Clicking each link in a list and scraping data from a new page is a common scenario in web scraping. This tutorial will show you how to click through a listing page to a detail page for getting the data you need. This is especially useful when extracting from e-commerce sites (Amazon, eBay, etc) and business directories (Yelp, Yellowpage, etc).
You may need this link to follow through:
1. Use "Auto-detect" to set up the workflow
Once you've created a new task using the example URL (https://www.ebay.com/b/Car-Audio-Amplifiers/18795/bn_887008), select Auto-detect web page data. Octoparse will now detect any data on the page, and you can click Create workflow to generate the workflow.
Select Select subpage URL on the Tips panel and choose an option from the dropdown menu. Here you can choose Title_URL.
Octoparse will now take you to the detail page of the first product.
Auto-detect the web data again or click on target data fields such as title, condition, price, etc. to scrape them
2. Set up the workflow manually
Click on the first product title that contains the product page URL. The selected title will be highlighted in green while all the other similar product titles will be highlighted in red.
Click Select all similar elements on the Tips panel
Note: If there is no Select all option on the Tips panel after you select the first URL, please continue to select the second URL.
Select Loop click each element, or Loop click each URL from the Tips panel.

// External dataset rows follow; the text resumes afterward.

(* ===== verification/AudioPaths.v ===== *)
(** * Starting and stopping streams

    Each of [start_output_stream], [do_out_standby_l], [start_voice_call],
    [stop_voice_call], [start_input_stream] and [do_in_standby_l] returns and keeps
    [device_ok], on the error paths too: the use case of the stream joins the list when it
    starts, and leaves it when it stops or its start fails. *)
From S2P Require Import Prelude Machine AudioTypes AudioVoice AudioRoute AudioRouteInv AudioSelect AudioStreams AudioDevice AudioQuiet.

(** The use cases but one. *)
Definition without_id (id : Z) (l : list audio_usecase) : list audio_usecase :=
  List.filter (fun u => negb (uc_id u =? id)) l.

Lemma without_others l u :
  NoDup (uc_ptr <$> l) -> NoDup (uc_id <$> l) -> u ∈ l -> others (uc_ptr u) l = without_id (uc_id u) l.
Proof.
  intros Hp Hi Hu. unfold others, without_id. apply filter_ext_in. intros v Hv%list_elem_of_In. f_equal.
  apply list_elem_of_lookup in Hu as [i Hui], Hv as [j Hvj].
  destruct (decide (i = j)) as [->|Hn]; [assert (u = v) as -> by congruence; by rewrite Nat.eqb_refl, Z.eqb_refl|].
  rewrite (proj2 (Nat.eqb_neq _ _)), (proj2 (Z.eqb_neq _ _)); [done| |]; intros E; apply Hn; symmetry.
  - eapply (NoDup_lookup (uc_id <$> l)); [done|by rewrite list_lookup_fmap, Hvj|rewrite list_lookup_fmap, Hui; cbn; by rewrite E].
  - eapply (NoDup_lookup (uc_ptr <$> l)); [done|by rewrite list_lookup_fmap, Hvj|rewrite list_lookup_fmap, Hui; cbn; by rewrite E].
Qed.
Lemma without_absent id l : (forall u, u ∈ l -> uc_id u <> id) -> without_id id l = l.
Proof.
  intros Ha. unfold without_id. induction l as [|u l IH]; [done|]. cbn [List.filter].
  rewrite (proj2 (Z.eqb_neq _ _)) by (apply Ha; by left). cbn [negb]. f_equal. apply IH. intros v Hv. apply Ha. by right.
Qed.
Lemma without_app id l k : without_id id (l ++ k) = without_id id l ++ without_id id k.
Proof. apply List.filter_app. Qed.
Lemma find_absent id l : find (fun u => uc_id u =? id) l = None -> forall u, u ∈ l -> uc_id u <> id.
Proof. intros Hf u Hu%list_elem_of_In. apply (find_none _ _ Hf) in Hu. by apply Z.eqb_neq in Hu. Qed.

Section paths.
Context `{API : AudioApi} `{HW : AudioHw} `{MEM : Memory}.

(** The kind of a use case follows from its identifier. *)
Lemma playback_id s u :
  device_core s -> u ∈ usecase_list s -> 0 <= uc_id u <= USECASE_AUDIO_PLAYBACK_DEEP_BUFFER ->
  uc_type u = PCM_PLAYBACK /\ uc_in u = SND_DEVICE_NONE /\ exists j o, uc_stream u = OutStream j /\ outs s !! j = Some o.
Proof.
  intros Hd Hu Hr. pose proof (ok_ucs s (dev_core s Hd)) as Hw. rewrite Forall_forall in Hw. destruct (Hw u Hu) as [H|[H|H]].
  - destruct H as (Ht & Hi & _ & k & o & Hst & Ho & _). split_and!; [done|done|]. by exists k, o.
  - destruct H as (_ & _ & _ & k & i & _ & Hi & Hid). exfalso. rewrite (dev_ins s Hd k i Hi) in Hid.
    unfold USECASE_AUDIO_CAPTURE, USECASE_AUDIO_PLAYBACK_DEEP_BUFFER in *. lia.
  - destruct H as (_ & Hid & _). exfalso. unfold USECASE_VOICE_CALL, USECASE_AUDIO_PLAYBACK_DEEP_BUFFER in *. lia.
Qed.
Lemma capture_id s u :
  device_core s -> u ∈ usecase_list s -> uc_id u = USECASE_AUDIO_CAPTURE ->
  uc_type u = PCM_CAPTURE /\ uc_out u = SND_DEVICE_NONE.
Proof.
  intros Hd Hu Hr. pose proof (ok_ucs s (dev_core s Hd)) as Hw. rewrite Forall_forall in Hw. destruct (Hw u Hu) as [H|[H|H]].
  - destruct H as (_ & _ & _ & k & o & _ & Ho & Hid). exfalso. pose proof (dev_outs s Hd k o Ho).
    unfold USECASE_AUDIO_CAPTURE, USECASE_AUDIO_PLAYBACK_DEEP_BUFFER in *. lia.
  - by destruct H as (Ht & Ho & _).
  - destruct H as (_ & Hid & _). exfalso. unfold USECASE_VOICE_CALL, USECASE_AUDIO_CAPTURE in *. lia.
Qed.

(** ** Disabling the devices of a use case *)
Lemma counts_base s s' : counts_only s s' -> base s s' /\ usecase_list s' = usecase_list s /\ in_call s' = in_call s /\ session s' = session s.
Proof. intros Hc. split; [by apply routes_base, counts_routes|]. by rewrite Hc. Qed.

Lemma disable_uc s u x f :
  device_core s -> u ∈ usecase_list s -> refs_are s f -> valid_device x -> (forall d, cnt x d <= f d) -> f SND_DEVICE_NONE = 0 ->
  returns (disable_snd_device (uc_mixer_list u) x) s (fun _ s' =>
    base s s' /\ usecase_list s' = usecase_list s /\ in_call s' = in_call s /\ refs_are s' (fun d => f d - cnt x d)).
Proof.
  intros Hd Hu Hr Hx Hle Hn. destruct (dev_core s Hd) as [[(_ & _ & Hv & _) _] _ _ _].
  destruct (disable_spec (uc_mixer_list u) x s f Hr Hx Hv Hle Hn) as (r & s' & Hdis & Hc & Hr').
  exists r, s'. split; [done|]. destruct (counts_base _ _ Hc) as (Hb & Hl & Hic & _). done.
Qed.

Lemma remove_spec p s : returns (remove_uc p) s (fun _ s' =>
  base s s' /\ in_call s' = in_call s /\ snd_dev_ref_cnt s' = snd_dev_ref_cnt s /\ usecase_list s' = others p (usecase_list s)).
Proof. apply returns_modify. split; [apply routes_base; by destruct s|by destruct s]. Qed.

Once you get this pop-up, click on No
The loop-click step will be auto-generated and added to the workflow.
Note: To loop click-through all the links on the list, it is important that you select the anchor element. Octoparse automatically identifies tags for selected items. So when you select an item with a URL, the selected tag would be "A", which stands for an anchor that usually links one page to another.
If you find Octoparse does not locate the A tag, you can click the "A" on the Tips panel.
Click on target data fields such as title, review, price, etc. to scrape them
Note: Setting up a wait time in Options for steps like "Click Item" or "Extract Data" can effectively avoid data skipping and make the crawling process more human-like. (Usually, 2-5 seconds would work well). Then click Apply to confirm.